Cozy Catastrophes, Or Stay Calm and Carry On

Science fiction author and historian Brian Aldiss coined the phrase “cozy catastrophe” in his 1973 history of science fiction, Billion Years Spree. Aldiss was specifically dismissing the work of fellow British science fiction writer John Wyndham, particularly his classic, The Day of the Triffids. According to Aldiss, “The essence of cozy catastrophe is that the hero should have a pretty good time (a girl, free suites at the Savoy, automobiles for the taking) while everyone else is dying off.” By extension Aldiss is tossing the barb of criticism at all similar novels. Later, John Clute used the term in his The Encyclopedia of Science Fiction and explained it with the analogy of the cozy mystery, where people are murdered, but everyone still has tea and a good meal with civilized conversation.

However, most commentaries on cozy catastrophes skip the second part of Aldiss’s observations regarding the sub-genre. He goes on to posit that the books are, in fact “anxiety fantasies,” and their popularity comes from “something to do with the fall of the British Empire…” This leaves a classic cozy catastrophe as a unique work of art of a certain time, place and authorship, specifically middle-class British writers in the post–World War Two era. A true cozy catastrophe typically has the present civilization come to a non-violent end with nearly everyone except the characters dying or being displaced in some way. The protagonist generally survives relatively safe and sound, and while they are freed from the constraints of civilization, the heroes by and large try and rebuild a better society.

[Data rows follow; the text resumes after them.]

(** With any number of connections side by side, files and directories that
    existed stay as they were, and each new file is one of a connection that
    ended after it received a whole accepted file, under that file's
    identifier. *)
Theorem server_storage_safe `{OSLaws} fs sv :
  rtc server_step (TcpServer fs) sv ->
  (forall p n, fs !! p = Some n -> sv_fs sv !! p = Some n) /\
  (forall p, fs !! p = None -> sv_fs sv !! p <> None ->
    exists i s k, sv_slots sv !! i = Some s /\ sl_op s = None /\
      received (mCurrentRequestHorcruxes (sl_conn s)) /\
      0 <= k < zlen (mCurrentRequestHorcruxes (sl_conn s)) /\ k < 20 /\
      p = save_path (slot_uuid s) k).
Proof.
  intros Hr. pose proof (server_steps_inv fs _ _ Hr (server_inv_start fs)) as Hi. split.
  - intros p n. apply (proj1 (map_subseteq_spec _ _)), (si_fs _ _ Hi).
  - intros p Hp Hp'. destruct (si_blamed _ _ Hi p Hp Hp') as (i & s & _ & Hs & Hf & k & Hk & ->).
    exists i, s, k. destruct Hf as (Ho & (Hn & Hmax & _) & Hrec & _).
    destruct (si_slots _ _ Hi i s Hs) as [((_ & _ & Hcfg) & _) _].
    unfold state_of in Hcfg. cbn in Hcfg. rewrite Hcfg in Hmax. cbn in Hmax.
    repeat split; done || lia.
Qed.

(** C16. A whole file received by one connection is stored intact, however the
    handlers of the other connections were interleaved with its own, when no
    other file of that identifier was received, none of its files existed
    or was refused by the file system, and the file system looks names up and writes whole
    files without error. *)
Theorem server_stores_concurrently `{OSLaws, !ReliableOS} fs sv i s :
  rtc server_step (TcpServer fs) sv ->
  sv_slots sv !! i = Some s -> finished s ->
  (forall j s', j <> i -> sv_slots sv !! j = Some s' -> finished s' ->
    slot_uuid s' <> slot_uuid s) ->
  (forall k, 0 <= k < zlen (mCurrentRequestHorcruxes (sl_conn s)) ->
    fs !! save_path (slot_uuid s) k = None /\ creatable fs (save_path (slot_uuid s) k)) ->
  forall k h, mCurrentRequestHorcruxes (sl_conn s) !! k = Some (Some h) ->
    sv_fs sv !! save_path (slot_uuid s) (Z.of_nat k) = Some (RegularFile (mContent h)).
Proof.
  intros Hr Hs Hfin Hother Hnew k h Hk.
  pose proof (server_steps_inv fs _ _ Hr (server_inv_start fs)) as Hi.
  destruct (si_stored _ _ Hi (server_steps_thrown _ _ Hr) i s Hs Hfin) as (fs1 & fs2 & Hsub & Hb & Hl & Hsub2).
  apply (lookup_weaken fs2); [|done]. rewrite <- (Z.add_0_l (Z.of_nat k)).
  destruct Hfin as (Ho & (Hn & Hmax & _ & Hu) & Hrec & _).
  destruct (si_slots _ _ Hi i s Hs) as [((_ & _ & Hcfg) & _) _].
  unfold state_of in Hcfg. cbn in Hcfg. rewrite Hcfg in Hmax. cbn in Hmax.
  eapply (saveHorcruxes_loop_stores (slot_uuid s)); [exact Hu|done| | |exact Hl|exact Hk]; [lia|].
  intros q Hq. destruct (Hnew q) as [Hn0 Hc0]; [lia|].
  split; [|by apply (creatable_mono fs)].
  destruct (fs1 !! save_path (slot_uuid s) q) eqn:E; [|done].
  destruct (Hb _ Hn0) as (j & s' & Hj & Hs' & Hf' & q' & Hq' & Hp); [by rewrite E|].
  pose proof Hf' as (_ & (_ & _ & _ & Hu') & _).
  apply save_path_inj in Hp as [Hp _]; try done; try lia. by destruct (Hother j s' Hj Hs' Hf').
Qed.

(** * Schedules *)

(** What makes a handler run: a connection attempt, or a completion of the
    operation a connection has in flight. *)
Inductive event :=
  | Accept (ec : error_code)
  | Complete (i : nat) (ec : error_code) (data : bytes).

#[global] Instance completes_dec op ec data c : Decision (completes op ec data c).
Proof. unfold completes. apply _. Defined.

Definition run_event `{OS} (sv : server) (e : event) : option server :=
  match e with
  | Accept ec =>
      c ← (match sv_thrown sv with None => sv_accepting sv | Some _ => None end);
      Some (handle_accept c ec (mkServer None (sv_slots sv) (sv_fs sv)))
  | Complete i ec data =>
      s ← (match sv_thrown sv with None => sv_slots sv !! i | Some _ => None end);
      op ← sl_op s;
      if decide (completes op ec data (sl_conn s)) then
        match resume op ec data (sl_conn s) (sv_fs sv) with
        | Ret st' => Some (update i st' sv)
        | _ => None
        end
      else None
  end.

Definition run_events `{OS} (es : list event) (sv : server) : option server :=
  foldl (fun r e => sv ← r; run_event sv e) (Some sv) es.

Lemma run_event_step `{OS} sv e sv' : run_event sv e = Some sv' -> server_step sv sv'.
Proof.
  destruct e as [ec|i ec data]; simpl.
  - destruct sv as [[c|] slots fs [e|]]; [done| |done..]. intros [= <-]. apply step_accept.
  - destruct (sv_thrown sv) eqn:Ht; [done|]. intros ([c o] & Hs & E)%bind_Some. apply bind_Some in E as (op & Ho & E). simpl in Ho. subst o.
    case_decide as Hc; [|done]. case_match eqn:Hr; try done. injection E as <-.
    apply (step_connection sv i _ _ Ht Hs). by apply (step_resume _ _ op ec data).
Qed.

John Wyndham and Day of the Triffids

The writer who can rightly claim to have invented the cozy catastrophe sub-genre is John Wyndham Parkes Lucas Beynon Harris, who wrote most famously under the pen name John Wyndham. He also wrote using the names John Beynon and John B. Harris. Wyndham was solidly middle class, with his father a lawyer (barrister), and he attended good boarding schools and served as a NCO in the Royal Corps of Signals during World War Two.

Wyndham was a professional writer between the World Wars, but had failed to sell a novel before the Second World War. So after the war he consciously altered his writing to a more popular and accessible prose style and produced his first published novel, The Day of the Triffids, also known as Revolt of the Triffids, in 1951.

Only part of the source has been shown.